Let us first find the central idempotents in $\mathbb{C}S_3$, corresponding to $(1,0,0)$, $(0,1,0)$, $(0,0,I_2)$.

In general, if $\chi$ is an irreducible character of a finite group $G$, the element $$ e_\chi = \frac{\chi(1)}{|G|} \sum_{g \in G} {\chi(g^{-1})} g $$ of $\mathbb{C}G$ is the corresponding central idempotent.

So $e_1 = \frac{1}{6}\sum_{g \in S_3} g$ corresponds to $(1,0,0)$ and $e_\text{sgn} = \frac{1}{6}\sum_{g \in S_3} \text{sgn}(g) g$ corresponds to $(0,1,0)$. Also, $e_\rho = 1 - (e_1 + e_\text{sgn})$ corresponds to $(0,0,I_2)$.

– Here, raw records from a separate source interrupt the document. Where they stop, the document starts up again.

(** * nostr-viewer: key codec and relay manager

    A shallow embedding of [js/crypto-utils.js] (classes [CryptoUtils] and
    [RelayManager]) together with the properties stated about them.

    Conventions of the embedding:
    - a JavaScript string is a [string] (a sequence of code units below 256);
      the functions work on its [list ascii] of code units;
    - a JavaScript number that only ever holds an integer is a [Z]; the 32-bit
      operators [<<], [>>], [>>>], [|], [&], [^] are written out with their
      wrap-around ([ToInt32], [ToUint32]);
    - a function that can [throw] returns a [result], the error carrying the
      message of the [Error] object;
    - [Map] objects are [gmap]s, arrays are lists ([push] appends at the end). *)

From stdpp Require Import gmap strings list fin_maps.
From Stdlib Require Import ZArith Ascii String List Lia Bool Permutation.
Import ListNotations.

Local Open Scope Z_scope.

(** ** JavaScript primitives *)

Module JS.

Inductive result (A : Type) : Type :=
| Ok (a : A)
| Throw (message : string).
Arguments Ok {A} a.
Arguments Throw {A} message.

Definition bind {A B} (r : result A) (k : A -> result B) : result B :=
  match r with
  | Ok a => k a
  | Throw m => Throw m
  end.

(** Code units of a string literal. *)
Definition chars (s : string) : list ascii := list_ascii_of_string s.
Definition str (l : list ascii) : string := string_of_list_ascii l.

(** [ToInt32] and [ToUint32] of an integer-valued number. *)
Definition ToInt32 (z : Z) : Z := (z + 2 ^ 31) mod 2 ^ 32 - 2 ^ 31.
Definition ToUint32 (z : Z) : Z := z mod 2 ^ 32.

(** [a << n], [a >> n], [a >>> n], [a | b], [a & b], [a ^ b]. *)
Definition shl (a n : Z) : Z := ToInt32 (Z.shiftl (ToInt32 a) (ToUint32 n mod 32)).
Definition sar (a n : Z) : Z := Z.shiftr (ToInt32 a) (ToUint32 n mod 32).
Definition shr (a n : Z) : Z := Z.shiftr (ToUint32 a) (ToUint32 n mod 32).
Definition bor (a b : Z) : Z := ToInt32 (Z.lor (ToInt32 a) (ToInt32 b)).
Definition band (a b : Z) : Z := ToInt32 (Z.land (ToInt32 a) (ToInt32 b)).
Definition bxor (a b : Z) : Z := ToInt32 (Z.lxor (ToInt32 a) (ToInt32 b)).

(** A number that may be [NaN] (the result of [parseInt]). *)
Inductive number : Type :=
| NaN
| Num (z : Z).

Definition numToInt32 (v : number) : Z :=
  match v with
  | NaN => 0
  | Num z => ToInt32 z
  end.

Now we really have to look at the representation $\rho$ and find a preimage of each of the four matrix units in $\mathbb{C}^{2 \times 2}$. These preimages may not be the matrix units of $\mathbb{C} S_3$ themselves, but you can just multiply them with $e_\rho$ to obtain the desired matrix units (since $\rho|_{\mathbb{C}S_3 e_\rho} : \mathbb{C}S_3 e_\rho \to \mathbb{C}^{2 \times 2}$ is an isomorphism).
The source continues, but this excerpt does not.